When Celis Brewery was resurrected this summer, one of the most venerated beers from its 1990s heyday wasn’t on the opening taps.
That was one of the questions I received most over the course of covering Celis’ long-anticipated return to Austin: When would the Grand Cru be back, too? The founder of this second Celis brewery, Christine Celis, finally has an answer: now. The Celis Grand Cru Tripel is back as a winter seasonal after a 17-year hiatus, and though it’s a draft-only beer, it’ll be around for a few months.
Look for the 8.6 percent ABV tripel, made following Celis founder and legendary Belgian brewer Pierre Celis’ recipe from his Hoegaarden days, in bars and restaurants in November and at the brewery’s North Austin taproom now. It’s a traditional Belgian-style tripel “with the characteristic deep golden color, sweet soft maltiness, fruity and spicy flavors, with a dry finish,” according to the brewery.
The late Pierre Celis, who crafted authentic Belgian brews both in Belgium and then in Austin with the 1992 opening of Celis Brewery, created the Grand Cru in 1967 at Celis Brouwerij in Hoegaarden.

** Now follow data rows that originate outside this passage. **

(** Manifest texts stand for their trees: ["zenodo"] lists a storage grant. *)
Definition demo_manifest (zenodo : list toml) : toml :=
  TTable [(str "module", TTable [(str "name", TString (str "demo"))]);
          (str "grants", TTable [(str "kernel", TArray [TString (str "uk_init")]); (str "zenodo", TArray zenodo)])].
#[export] Instance demo_toml : TomlText := λ s,
  if bool_decide (s = str "plain") then Some (demo_manifest [])
  else if bool_decide (s = str "zenodo") then Some (demo_manifest [TString (str "uz_push")])
  else None.

Definition demo_files : files :=
  list_to_map [(str "/a/module.toml", str "plain"); (str "/a/module.cps", demo_data);
               (str "/b/module.toml", str "zenodo"); (str "/b/module.cps", demo_data);
               (str "/c/module.toml", str "zenodo")].

Abbreviation demo_load := (load (J:=engine) (X:=files) demo_clock demo_features true).
Abbreviation demo_host_swap := (swap (J:=engine) (X:=files) demo_clock demo_features true).
Definition demo_state : @state engine files _ := State ∅ ∅ demo_thread demo_files.
Definition demo_loaded : @state engine files _ := (demo_load (str "/a") demo_state).1.
Definition demo_swapped : @state engine files _ := (demo_host_swap (str "demo") (str "/b") demo_loaded).1.

Lemma demo_files_fit : files_fit (X:=files).
Proof.
  intros path x x' d. cbn. unfold demo_read. destruct (x !! path) as [d'|]; [|done].
  destruct (Zlen d' <? 2 ^ 63) eqn:E; [|done]. intros [= _ <-]. unfold buffer. lia.
Qed.
Lemma demo_swap_ok : demo_host_swap (str "demo") (str "/b") demo_loaded = (demo_swapped, Ok ()).
Proof.
  assert (is_Ok (demo_host_swap (str "demo") (str "/b") demo_loaded).2 = true) as Hok by (vm_compute; reflexivity).
  unfold demo_swapped. by destruct (demo_host_swap (str "demo") (str "/b") demo_loaded) as [s [[]|e|]].
Qed.

Example host_no_escalation_witness :
  files_fit (X:=files) ∧
  ∃ old h, h_modules demo_loaded !! str "demo" = Some old ∧
    h_modules demo_swapped = <[str "demo" := h]> (h_modules demo_loaded) ∧
    mm_grants (mh_manifest h) ⊆ mm_grants (mh_manifest old).
Proof.
  split; [exact demo_files_fit|].
  destruct (host_no_escalation demo_clock demo_features true (str "demo") (str "/b") demo_loaded demo_swapped
              demo_files_fit demo_swap_ok) as (old & h & toml & v & Ho & Hm & _ & _ & _ & (_ & Hg & _) & _).
  exists old, h. split; [exact Ho|]. split; [exact Hm|exact Hg].
Defined.

Definition demo_ops : list op :=
  [OLoad (str "/a"); OSwap (str "demo") (str "/b"); OLoad (str "/nowhere"); OCall (str "demo") (str "sum") [4]].
Example host_registry_coherent_witness :
  files_fit (X:=files) ∧
  registry_ok demo_clock demo_features (foldl (op_step demo_clock demo_features true) (State ∅ ∅ demo_thread demo_files) demo_ops) ∧
  (h_modules (foldl (op_step demo_clock demo_features true) (State ∅ ∅ demo_thread demo_files) demo_ops) !! str "demo"
     ≫= λ h, Some (mh_call_count h)) = Some 1.
Proof.
  split; [exact demo_files_fit|]. split; [|vm_compute; reflexivity].
  exact (host_registry_coherent demo_clock demo_features true demo_ops demo_thread demo_files demo_files_fit).
Defined.

(** Whether the module may push to storage. *)
Definition may_push (s : @state engine files _) : bool :=
  is_Ok (Auth.check 0 (str "demo") (str "Call") (str "uz_push") (t_auth (h_thread s))).2.

(** A load that fails has already replaced the process' authorization: the
    directory has no binary, and its manifest's grants are in force. *)
Example failed_load_installs_grants :
  is_Ok (demo_load (str "/c") demo_loaded).2 = false ∧ may_push demo_loaded = false ∧
  may_push (demo_load (str "/c") demo_loaded).1 = true.
Proof. split_and!; vm_compute; reflexivity. Qed.

(** A swap does not compare storage grants. *)
Example swap_adds_storage_grant : may_push demo_loaded = false ∧ may_push demo_swapped = true.
Proof. split; vm_compute; reflexivity. Qed.

(** An archive entry with an absolute path is written outside the instance's
    directory. *)
Example blueprint_escapes :
  let s := (instantiate_from_blueprint (str "archive") (str "/srv") (str "1") demo_state).1 in
  h_x s !! str "/etc/passwd" = Some (str "x").
Proof. vm_compute. reflexivity. Qed.

(** A call of a sidecar module is counted twice. *)
Example sidecar_calls_count_twice :
  let s := State {[str "js" := Handle {| mm_name := str "js"; mm_version := []; mm_archetypes := []; mm_archetype := str "ecmascript";
      mm_entry := []; mm_grants := []; mm_effects := []; mm_effect_kinds := []; mm_observers := []; mm_resources := [];
      mm_fs_grants := []; mm_net_grants := []; mm_max_ms := None; mm_memory_max_bytes := None; mm_gatekeeper_mode := Enabled |}
      (REcma ()) 0]} ∅ demo_thread demo_files in
  mh_call_count <$> h_modules (call (J:=engine) (X:=files) true (str "js") (str "run") [1] s).1 !! str "js" = Some 2.
Proof. vm_compute. reflexivity. Qed.
End HostDemo.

The ale received a renewed following thanks to the Austin brewery a couple of decades later and won several awards, including a silver medal at the 1998 World Beer Cup and a gold medal at the 1998 Great American Beer Festival.
And Austinites who remember the beer more than two decades ago have been clamoring for it now, something Pierre’s daughter Christine is happy to deliver.
“We are excited to brew Grand Cru again and over the moon happy that it is even better than before,” she said in a press release. “It is a complex beer to make, and a beer with complex tastes. It is the perfect time to introduce this remarkable ale to celebrate the holidays.”
She officially reopened Celis Brewery, located at 10001 Metric Blvd., on July 11, 25 years to the day of Celis’ first grand opening.
Future phases of the brewery include a beer garden and the adjacent Pierre Celis Museum that will house all of Pierre’s old brewing equipment — historic items Celis plans to restore to the point of brewing small-batch sours on them. It will take time to get these beautiful weathered pieces, which include a 4,000-pound open mash tun, a coolship, foeders and 1800s-era copper kettles, into working shape.